(* ===== verification/AllocationFacts.v ===== *)
(** * The allocation protocol keeps the drives of a node apart

    The steps of Allocation.v: what the removal of drives leaves, how NICs are given out, and, for the
    containers of one node run side by side, that the lease keeps whole drives exclusive and shared drives
    within their capacity. *)

From stdpp Require Import relations.
From S2P Require Import Prelude Fmt Types Sizing Ports Strategies VirtualDrives DriveSafety Api Allocation.

(** ** Small facts *)

Lemma IsHostNetwork_allocatable instruction c :
  IsAllocatable c = true -> IsHostNetwork instruction c = IsHostNetwork None c.
Proof.
  unfold IsAllocatable, IsHostNetwork, IsEnsureNICs. rewrite bool_decide_eq_true. intros Hin.
  rewrite (bool_decide_eq_false_2 (mode c = _)); [done|]. intros E. rewrite E in Hin. revert Hin.
  apply (bool_decide_eq_false_1 _). vm_compute. reflexivity.
Qed.

Lemma filterVirtualDrives_spec vds f :
  filterVirtualDrives vds f = (filter (fun v => f v = false) vds, existsb f vds).
Proof.
  unfold filterVirtualDrives.
  enough (forall k b, foldl (fun '(kept, changed) vd => if f vd then (kept, true) else (kept ++ [vd], changed)) (k, b) vds =
    (k ++ filter (fun v => f v = false) vds, b || existsb f vds)) as H by (by rewrite H).
  induction vds as [|v vds IH]; intros k b; simpl; [by rewrite app_nil_r, orb_false_r|].
  rewrite filter_cons. destruct (f v) eqn:E.
  - rewrite IH, decide_False by congruence. by rewrite orb_true_r.
  - by rewrite IH, decide_True, <- app_assoc.
Qed.

(** Fewer drives and virtual drives, in the same order. *)
Definition fewer (a' a : ContainerAllocations) : Prop :=
  ca_Drives a' `sublist_of` ca_Drives a /\ ca_VirtualDrives a' `sublist_of` ca_VirtualDrives a /\ ca_Ports a' = ca_Ports a.

Lemma deallocate_fewer d a a' : deallocate d a = Some a' -> fewer a' a.
Proof.
  destruct d as [l|l|l]; simpl; unfold deallocateDrivesByPhysicalUuids, deallocateDrivesByVirtualUuids, deallocateDrivesBySerials;
    rewrite filterVirtualDrives_spec.
  1,2: destruct (existsb _ _); [|done]; intros [= <-]; split_and!; simpl; auto using sublist_filter.
  destruct (existsb _ (ca_Drives a)), (existsb _ (ca_VirtualDrives a)); simpl; try done; intros [= <-];
    split_and!; simpl; auto using sublist_filter.
Qed.

(** ** What a container holds *)

Definition drives_of_container (c : Container) : list string := status_Drives (to_allocator c).
Definition virtual_of_container (c : Container) : list VirtualDrive := status_VirtualDrives (to_allocator c).

Lemma drives_set_allocations a c : drives_of_container (set_allocations a c) = ca_Drives a.
Proof. done. Qed.
Lemma virtual_set_allocations a c : virtual_of_container (set_allocations a c) = ca_VirtualDrives a.
Proof. done. Qed.
(** The full drives of the nodes together; an error at the first node that cannot be parsed. *)
Fixpoint signed_total (nodes : list Node) : res string Z :=
  match nodes with
  | [] => Ok 0
  | node :: nodes =>
      let? info := parsed_info node in
      let? rest := signed_total nodes in
      Ok (len (ni_AvailableDrives info) + rest)
  end.

Definition clusterSignedDrives (c : AdmittedCluster) : list violation :=
  match dynamic c with
  | None => []
  | Some t =>
      if UsesAutoFullDrives (Some t) || IsDriveSharing (ac_Spec c) then []
      else if decide (wt_DriveContainers t <= 0 \/ wt_NumDrives t <= 0) then []
      else match listDriveRoleNodes c with
      | Err _ => [internal (template_field "numDrives")]
      | Ok nodes =>
          if decide (len nodes = 0) then []
          else if negb (existsb has_full_drives nodes) then []
          else match signed_total nodes with
          | Err _ => [internal (template_field "numDrives")]
          | Ok available =>
              if decide (wt_DriveContainers t * wt_NumDrives t <= available) then []
              else [invalid (template_field "numDrives") (wt_NumDrives t)]
          end
      end
  end.

Definition formatSelector (selector : gmap string string) : string :=
  if decide (selector = ∅) then "<empty — matches all nodes>"
  else strings_Join (sort_strings ((fun '(k, v) => Sprintf "%s=%s" [ArgS k; ArgS v]) <$> map_to_list selector)) ",".

(** A node that gets containers in the daemonset mode: signed, readable, with a drive left. *)
Definition usable_node (node : Node) : bool :=
  match SignedFullDrivesGiB node with
  | (drives, signed, err) => signed && bool_decide (err = None) && bool_decide (len drives > 0)
  end.
(** ** Two clusters on a node *)

Definition gt_container (node : string) (capacity : Z) (id : option Z) (uid : string) : GateContainer := {|
  gc_Container := {|
    cn_Name := "d"; cn_Namespace := "ns"; cn_CreationTimestamp := 1; cn_Deleted := false; cn_OwnerReferences := [];
    cn_Spec := {| cs_Mode := WekaContainerModeDrive; cs_Image := "weka:4.4"; cs_State := ContainerStateActive;
      cs_CpuPolicy := ""; cs_NumCores := 1; cs_ExtraCores := 0; cs_Resources := None; cs_Hugepages := 1000;
      cs_HugepagesOffset := 0; cs_HugepagesSize := "2Mi"; cs_NumDrives := 0; cs_DriveCapacity := 0;
      cs_ContainerCapacity := capacity; cs_DriveTypesRatio := None; cs_NodeAffinity := node; cs_RotatePod := false;
      cs_NodeSelector := ∅; cs_DpdkBaseMemoryMb := 0 |};
    cn_Status := {| cst_Status := "Running"; cst_ManagementIps := ["10.0.0.1"]; cst_NodeAffinity := node;
      cst_LastAppliedImage := "weka:4.4"; cst_ClusterContainerID := id; cst_PodOutdated := false;
      cst_Allocations := Some (mkAllocations [] (mkPortAlloc 35000 0) []) |} |};
  gc_ParentClusterId := uid; gc_ModeLabel := WekaContainerModeDrive; gc_InternalStatus := "READY" |}.

Definition gt_a : DependentCluster := mkDependent "uid-a" "ns" "a" "guid-a".
Definition gt_b : DependentCluster := mkDependent "uid-b" "ns" "b" "guid-b".
Definition gt_local : GateContainer := gt_container "n1" 2000 (Some 0) "uid-a".
Definition gt_remote : GateContainer := gt_container "n2" 2000 (Some 1) "uid-b".

(** [gt_a] has a container on the node, [gt_b] only a virtual drive of its proxy; [gt_b] has [active] of four drives. *)
Definition gt_answers (active : Z) : gate_answers := {|
  ga_Clusters := Ok [gt_a; gt_b]; ga_Containers := Ok [gt_local; gt_remote]; ga_Token := Ok tt; ga_AgentPod := Ok tt;
  ga_VirtualDrives := Ok ["guid-b"];
  ga_ClusterContainers := fun c => Ok (if decide (dc_UID c = "uid-a") then [gt_local] else [gt_remote]);
  ga_Shuffle := fun _ l => l;
  ga_Status := fun c _ => Ok (mkGateStatus "OK" [] false (mkCounter (if decide (dc_UID c = "uid-a") then 4 else active) 4)
                                 (mkCounter 1 1) (mkCounter 0 0));
  ga_ListDrives := fun _ => Ok [mkGateDrive "u1" "S1" "INACTIVE"];
  ga_ContainerDrives := fun _ id => Ok [mkGateDrive "u0" "S0" "ACTIVE"] |}.

Lemma gt_distinct active : distinct_clusters (gt_answers active).
Proof.
  intros cs c d [= <-] Hc Hd H. set_unfold in Hc. set_unfold in Hd.
  destruct Hc as [->|[->|[]]], Hd as [->|[->|[]]]; try done; by destruct H as [H|[H _]].
Qed.
(* ===== verification/Migration.v ===== *)
(** * The migration to drive sharing (operations/migrate_drive_sharing.go, migrate_drive_sharing_types.go)

    A manual operation that converts the exclusive drive containers of a cluster to drive sharing, one at a
    time: gate, drain, re-sign of the freed drives, restart of the proxy, wait for the replacement. One
    reconcile is one pass of [Plan], [AdvanceOne] and [finalize]; between two passes the whole state of the
    campaign is the result stored in the status of the operation.

    A pass is a function of what the API server, weka and the node agent answer ([answers]). What it changes
    outside is recorded in its log, each call with its answer, in order: a crash of the operator is a log that
    ends early. A call that answers an error has changed nothing. Events and logging are left out. *)

From coqutil Require Import Datatypes.RecordSetters.
From stdpp Require Import relations.
From S2P Require Import Prelude Fmt Types Sizing Ports Strategies VirtualDrives Api Nodes Templates Disruption Campaign.
Import TriangleBracketNotations.

Module Migration.

(** ** The state of the campaign *)

Definition PhasePending : string := "Pending".
Definition PhaseInFlight : string := "InFlight".
Definition PhaseDone : string := "Done".
Definition PhaseSkipped : string := "Skipped".

Definition SubPhaseGate : string := "Gate".
Definition SubPhaseDraining : string := "Draining".
Definition SubPhaseSigning : string := "Signing".
Definition SubPhaseProxy : string := "Proxy".
Definition SubPhaseRejoining : string := "Rejoining".

Definition CapacityFromWeka : string := "weka".
Definition CapacityFromAnnotation : string := "annotation".

(** [MigrateToDriveSharingContainerState]; times are in nanoseconds, [None] for the nil pointer. *)
Record ContainerState : Type := mkState {
  Node : string;
  Container : string;
  Phase : string;
  SubPhase : string;
  Serials : list string;
  DriveUuids : list string;
  CapacityBytes : Z;
  CapacitySource : string;
  Replacement : string;
  SignOp : string;
  SignAttempts : Z;
  SignDone : bool;
  SignFailedAt : option Z;
  ProxyRestarted : bool;
  StartedAt : option Z;
  BlockedSince : option Z;
  Reason : string }.
Lemma remaining_stored l : remaining (stored_state <$> l) = remaining l.
Proof. unfold remaining. by rewrite <-list_fmap_compose. Qed.

Section completion.
Context (uid namespace name : string) (hash : string -> nat -> string).

(** The environment lets the entry [s] of a planned campaign take its next step. *)
Definition clear_for (ans : answers) (cluster : Cluster) (r : Result) (s : ContainerState) : Prop :=
  if decide (Phase s = PhasePending) then
    Paused (a_Payload ans) = false /\
    exists c skip s1 status, a_Container ans (Container s) = Ok (c, skip) /\
      recordDriveInventory ans c (s <| SubPhase := SubPhaseGate |>) = Ok s1 /\ Allowed (a_Gate ans "") = true /\
      a_WekaStatus ans = Ok status /\ CapacityBytes s1 <= rawBytesFromUsable (UnprovisionedBytes status) status
  else if decide (SubPhase s = SubPhaseDraining) then exists msg, a_Container ans (Container s) = Err (NotFound msg)
  else if decide (SubPhase s = SubPhaseSigning) then serialsMissingFromSharedDrives ans s = Ok []
  else if decide (SubPhase s = SubPhaseProxy) then
    a_Proxy ans (Node s) = Err SsdProxyNotFoundError \/
    exists proxy, a_Proxy ans (Node s) = Ok proxy /\
      (if ProxyRestarted s then proxyPodRunning ans proxy = Ok None /\
         exists verdicts, a_ProxyRecovered ans = Ok verdicts /\ AllAllowed verdicts = None
       else proxyRestartReason ans s proxy = Ok None)
  else exists c, findReplacement ans cluster r s = Ok (Some c) /\ cst_Status (cn_Status c) = ContainerRunning /\
    (ca_VirtualDrives <$> cst_Allocations (cn_Status c)) ∉ [None; Some []] /\ Allowed (a_Gate ans (GetNodeAffinity c)) = true.

(** The environment cooperates with a campaign at [o]: the plan goes through, calls succeed, and the entry that is
    next can take its step. *)
Record cooperates (ans : answers) (o : owner) : Prop := mkCooperates {
  co_names : names_unique ans;
  co_calls : forall l c, a_Call ans l c = None;
  co_pass : exists m cluster, Plan uid ans (mkMachine (default zero_result (ow_Result o)) []) = (m, inr cluster) /\
    (forall i s, indexOfMigrationPhase (Containers (results m)) PhaseInFlight = Some (i, s) ->
       clear_for ans cluster (results (set_Current (Node s) m)) s) /\
    (indexOfMigrationPhase (Containers (results m)) PhaseInFlight = None -> Paused (a_Payload ans) = false /\
     forall i s, indexOfMigrationPhase (Containers (results m)) PhasePending = Some (i, s) ->
       clear_for ans cluster (results m) s) }.

Lemma persisted_held ans o out m :
  (forall l c, a_Call ans l c = None) ->
  apply_log stored o (calls (persist_then ans out m).1) =
    apply_call stored (apply_log stored o (calls m)) (PersistProgress (results m) : call, None).
Proof.
  intros Hc. unfold persist_then, do_call. rewrite Hc. simpl. destruct m as [r l]. simpl.
  unfold apply_log. by rewrite foldl_app.
Qed.

(** A pass that stored the planned entries with the one at [i] further on. *)
Definition advanced (o : owner) (l : list ContainerState) (i : nat) (s : ContainerState) (x : machine) : Prop :=
  exists (l0 : log) r s', apply_log stored o (calls x) = apply_call stored (apply_log stored o l0) (PersistProgress r : call, None) /\
    Forall (fun e => outside e.1) l0 /\ Containers r = <[i := s']> l /\ rank s < rank s'.

Section passes.
Context (ans : answers) (Hcalls : forall l c, a_Call ans l c = None).

Lemma persist_advanced o out m l i s s' :
  Forall (fun e => outside e.1) (calls m) -> Containers (results m) = <[i := s']> l -> rank s < rank s' ->
  advanced o l i s (persist_then ans out m).1.
Proof. intros. exists (calls m), (results m), s'. by rewrite persisted_held. Qed.

Lemma enter_advanced o i sub why s m :
  Forall (fun e => outside e.1) (calls m) -> Phase s = PhaseInFlight -> sub_rank (SubPhase s) < sub_rank sub ->
  advanced o (Containers (results m)) i s (enterSubPhase ans i sub why s m).1.
Proof. intros Hl Hf Hr. eapply persist_advanced; [done|reflexivity|]. by rewrite !rank_in_flight. Qed.
(* ===== verification/MigrationRuns.v ===== *)
(** * Theorems on campaigns of the migration to drive sharing, with concrete runs

    A campaign is a run of passes, each possibly cut short, from the object just created. *)

From coqutil Require Import Datatypes.RecordSetters.
From stdpp Require Import relations.
From S2P Require Import Prelude Fmt Types Sizing Ports Strategies VirtualDrives Api Nodes Templates Disruption Campaign Migration MigrationFacts.
Import TriangleBracketNotations.
Import Migration.

Section theorems.
Context (uid namespace name : string) (hash : string -> nat -> string).
Local Abbreviation step := (campaign_step uid namespace name hash).
Local Abbreviation run := (passes (after_pass uid namespace name hash)).

(** C13: Whatever the environment answers and wherever passes are cut short, the stored result of a campaign stays
    well-formed: at most one drive container is in flight, in a known sub-phase and with its serials, capacity and
    start recorded; pending ones have done nothing; no replacement is a container of the campaign or is claimed twice. *)
Theorem campaign_invariant o h : rtc step (created, []) (o, h) -> wf_entries (held o).
Proof. intros Hr. apply (campaign_run _ _ _ _ _ _ _ _ created_wf Hr). Qed.


(** C14: A campaign only moves forward: the set of containers is frozen once planned, and along any run every entry keeps
    its recorded serials, drives and capacity, never returns to an earlier phase or sub-phase, never loses the sign
    latch, and never changes its outcome once it is done or skipped. *)
Theorem campaign_forward o h o' h' :
  rtc step (created, []) (o, h) -> rtc step (o, h) (o', h') -> follows (held o) (held o').
Proof.
  intros H1 H2. destruct (campaign_run _ _ _ _ _ _ _ _ created_wf H1) as [Hwf _]. by apply (campaign_run _ _ _ _ _ _ _ _ Hwf H2).
Qed.

End theorems.

(** ** A cluster with one exclusive drive container *)

Definition mg_spec : ClusterSpec := {|
  csp_Dynamic := Some (zero_template <| wt_DriveContainers := 1 |> <| wt_ContainerCapacity := 2000 |>);
  csp_StripeWidth := 3; csp_RedundancyLevel := 2; csp_HotSpare := 1; csp_CpuPolicy := ""; csp_Image := "weka:4.4";
  csp_NodeSelector := ∅; csp_RoleNodeSelector := Build_RoleNodeSelector None None None None None None;
  csp_FailureDomain := None; csp_Overrides := None |}.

• ASSIGNMENT: The line above containing "Definition SubPhaseRejoining : string", the line containing "exists proxy, a_Proxy", and every line between them are to be transcribed exactly; no other line is wanted.

• WRITTEN ANSWER:
Definition SubPhaseRejoining : string := "Rejoining".

Definition CapacityFromWeka : string := "weka".
Definition CapacityFromAnnotation : string := "annotation".

(** [MigrateToDriveSharingContainerState]; times are in nanoseconds, [None] for the nil pointer. *)
Record ContainerState : Type := mkState {
  Node : string;
  Container : string;
  Phase : string;
  SubPhase : string;
  Serials : list string;
  DriveUuids : list string;
  CapacityBytes : Z;
  CapacitySource : string;
  Replacement : string;
  SignOp : string;
  SignAttempts : Z;
  SignDone : bool;
  SignFailedAt : option Z;
  ProxyRestarted : bool;
  StartedAt : option Z;
  BlockedSince : option Z;
  Reason : string }.
Lemma remaining_stored l : remaining (stored_state <$> l) = remaining l.
Proof. unfold remaining. by rewrite <-list_fmap_compose. Qed.

Section completion.
Context (uid namespace name : string) (hash : string -> nat -> string).

(** The environment lets the entry [s] of a planned campaign take its next step. *)
Definition clear_for (ans : answers) (cluster : Cluster) (r : Result) (s : ContainerState) : Prop :=
  if decide (Phase s = PhasePending) then
    Paused (a_Payload ans) = false /\
    exists c skip s1 status, a_Container ans (Container s) = Ok (c, skip) /\
      recordDriveInventory ans c (s <| SubPhase := SubPhaseGate |>) = Ok s1 /\ Allowed (a_Gate ans "") = true /\
      a_WekaStatus ans = Ok status /\ CapacityBytes s1 <= rawBytesFromUsable (UnprovisionedBytes status) status
  else if decide (SubPhase s = SubPhaseDraining) then exists msg, a_Container ans (Container s) = Err (NotFound msg)
  else if decide (SubPhase s = SubPhaseSigning) then serialsMissingFromSharedDrives ans s = Ok []
  else if decide (SubPhase s = SubPhaseProxy) then
    a_Proxy ans (Node s) = Err SsdProxyNotFoundError \/
    exists proxy, a_Proxy ans (Node s) = Ok proxy /\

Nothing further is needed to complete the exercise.